Commentaries | Feb 01,2020
August 16 , 2020
By HAGOS GEBREAMLAK ( FORTUNE STAFF WRITER )
The Leather Industry Development Institute has released five industrial waste reutilisation schemes for leather factories. The recycling schemes will enable the tanneries to produce glue, salt, water, organic fertiliser and chrome powder from waste.
Ethio-Leather Industry (ELICO), a subsidiary of MIDROC Ethiopia, carried out waste management and reutilisation research in cooperation with the Institute. The study aims at solving the existing environmental pollution caused by improper wastewater, solid waste and unpleasant odor disposal at tanneries.
The research focuses on manufacturing glue from limed-hide waste; organic fertiliser compost from fleshing waste; and recovering and preparing protein-hydrolysate, salt and chrome powder from chrome-bearing solid waste. The recycling of wastewater for reuse in leather processing and utilisation of the dusted salt from rawhides or skins will also be piloted.

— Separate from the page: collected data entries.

Fixpoint work_bind {A B} (w : Work A) (f : A -> Work B) : Work B :=
  match w with
  | Done a => f a
  | Clock k => Clock (fun r => work_bind (k r) f)
  | Artifact key digest k => Artifact key digest (fun r => work_bind (k r) f)
  | Inspect i k => Inspect i (fun r => work_bind (k r) f)
  | Prepare i k => Prepare i (fun r => work_bind (k r) f)
  | Cancelled k => Cancelled (fun r => work_bind (k r) f)
  | Invoke i k => Invoke i (fun r => work_bind (k r) f)
  | Commit i d s t k => Commit i d s t (fun r => work_bind (k r) f)
  end.

(** [?] on the answer of an interaction, and on a plain result. *)
Definition on_ok {A B} (k : A -> Work (Res B)) (r : Res A) : Work (Res B) :=
  match r with Ok a => k a | Err e => Done (Err e) end.

(** ** Payloads *)

Definition payload_from_artifact (envelope : TaskEnvelope) (key digest : string)
    (found : option ArtifactRecord) : Res (string * string) :=
  let about (e : EvaError) := e ⊕ ("task_kind", te_kind envelope) in
  let? record := ok_or found
    (about (not_found "task input artifact is missing") ⊕ ("artifact_key", key)) in
  reject negb (String.eqb (ar_key record) key) with
    about (conflict "task input artifact key mismatch")
      ⊕ ("expected_artifact_key", key) ⊕ ("actual_artifact_key", ar_key record) else
  reject negb (ar_size_bytes record =? str_len (ar_bytes record))%N with
    about (conflict "task input artifact size mismatch") ⊕ ("artifact_key", key)
      ⊕ ("expected_size", n_to_string (ar_size_bytes record))
      ⊕ ("actual_size", n_to_string (str_len (ar_bytes record))) else
  let actual_digest := sha256_digest (ar_bytes record) in
  reject negb (String.eqb (ar_digest record) actual_digest) with
    about (conflict "task input artifact record digest mismatch") ⊕ ("artifact_key", key)
      ⊕ ("record_digest", ar_digest record) ⊕ ("actual_digest", actual_digest) else
  reject negb (String.eqb actual_digest digest) with
    about (conflict "task input artifact digest does not match envelope") ⊕ ("artifact_key", key)
      ⊕ ("expected_digest", digest) ⊕ ("actual_digest", actual_digest) else
  Ok (ar_bytes record, actual_digest).

(** The payload and its digest, or the error with the caller's context. *)
Definition resolve_task_payload (task_id : string) (envelope : TaskEnvelope) {B}
    (k : string * string -> Work (Res B)) : Work (Res B) :=
  let located (r : Res (string * string)) :=
    map_err (fun error => error ⊕ ("task_id", task_id) ⊕ ("agent_id", id_str (te_agent_id envelope))) r in
  match te_input envelope with
  | InputInline bytes digest =>
      let actual_digest := sha256_digest bytes in
      on_ok k (located
        (reject negb (String.eqb actual_digest digest) with
           conflict "task inline input digest mismatch" ⊕ ("task_kind", te_kind envelope)
             ⊕ ("expected_digest", digest) ⊕ ("actual_digest", actual_digest) else
         Ok (bytes, digest)))
  | InputArtifact key digest =>
      Artifact key digest (fun found =>
        on_ok k (located (let? found := found in payload_from_artifact envelope key digest found)))
  end.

The five schemes are expected to be implemented by all leather factories after the research is confirmed through a pilot project, according to Biruk Tilahun, communications officer at the Institute.
The project will enable the conversion of 85pc to 90pc of solid and liquid waste products from leather factories to be converted into profitable commodities, according to him.
"It's also targeted to reduce environmental pollution by recycling and reutilising tannery by-and-co-products," Biruk said.
During the past fiscal year, the industry underperformed, generating 80.1 million dollars in revenue from exports, a significant shortfall of the planned 151.5 million dollars. The performance of the sector, which is comprised of 84 leather and leather product factories during the just ended budget year, showed a decrease of 40.2 million dollars compared to the previous year's revenue of 120.3 million dollars.
The Institute attributes the 33.6pc revenue decrease to the Novel Coronavirus (COVID-19) pandemic, raw skin and leather product quality problems, input supply shortages, the foreign exchange crunch and power supply problems.
In the current fiscal year, the Institute intends for the sector to generate 100 million dollars by exporting 66 million square feet of leather, nearly 2.3 million pairs of shoes, 1.3 million leather gloves, and 516,000 leather garments. With eight million cattle hides, 12 million sheepskins and eight million goatskins produced annually, Ethiopia is the leading livestock producer in Africa and the 10th largest producer in the world.
The Institute has been conducting research in collaboration with local and foreign institutions to address challenges in the sector including the closure of leather factories due to environmental hazards.
The scheme will be beneficial to the sector in terms of import substitution, creating employment opportunities, reducing public health problems caused by improper disposal of solid waste from tanneries, and producing eco-friendly products, according to Mesafint Arega, deputy chief managing director at ELICO.
Recycling wastewater from tanneries for reuse at various stages in leather processing such as soaking, liming, de-liming, bating, degreasing, pickling and tanning is another scheme to be implemented by leather factories.
The reuse project includes extracting and utilising dusted salt from rawhide or skin on the pickling process. This is to reduce salt waste in the outlet of liquid and solid wastes from the influent plant.
"This minimises the discharged salt waste to the environment and reduces costs that are spent on procuring salt inputs," said Mesafint.
The pilot will take place at the ELICO Awash Tannery, which produces 34,000 square feet of skin and 25,200 square feet of hide a day. The tannery has installed an Effluent Treatment Plant (ETP) to pilot the wastewater reutilisation scheme. The plant has three treatment stages: a primary or physical stage; a biological stage; and a tertiary, physicochemical treatment stage.
The project will decrease costs for leather industrial input imports, according to Mesafint.
ELICO, which was established in August 1997 with a total registered capital of 51 million Br to manage the Awash Tannery, Abyssinia Tannery & Universal Leather Products Factory, and Fontanina Shoe, has committed seven million Birr to the pilot project.
The three-month trial is expected to be launched within a month, according to Mesafint.
The leather factories have agreed to implement the project and begin mass production in the coming new year, according to Daniel Getachew, secretary-general of the Ethiopian Leather Industries Association.
Anteneh Getnet, lecturer of chemical and bio-engineering at Addis Abeba University, believes that the project will upgrade the performance of the industry by reducing the cost of production and increasing the availability of inputs.
“However, the Institute should conduct feasibility studies before continuing with implementation," he said. "Some of the schemes, such as extracting salt from waste products, might be very tough and require substantial resources."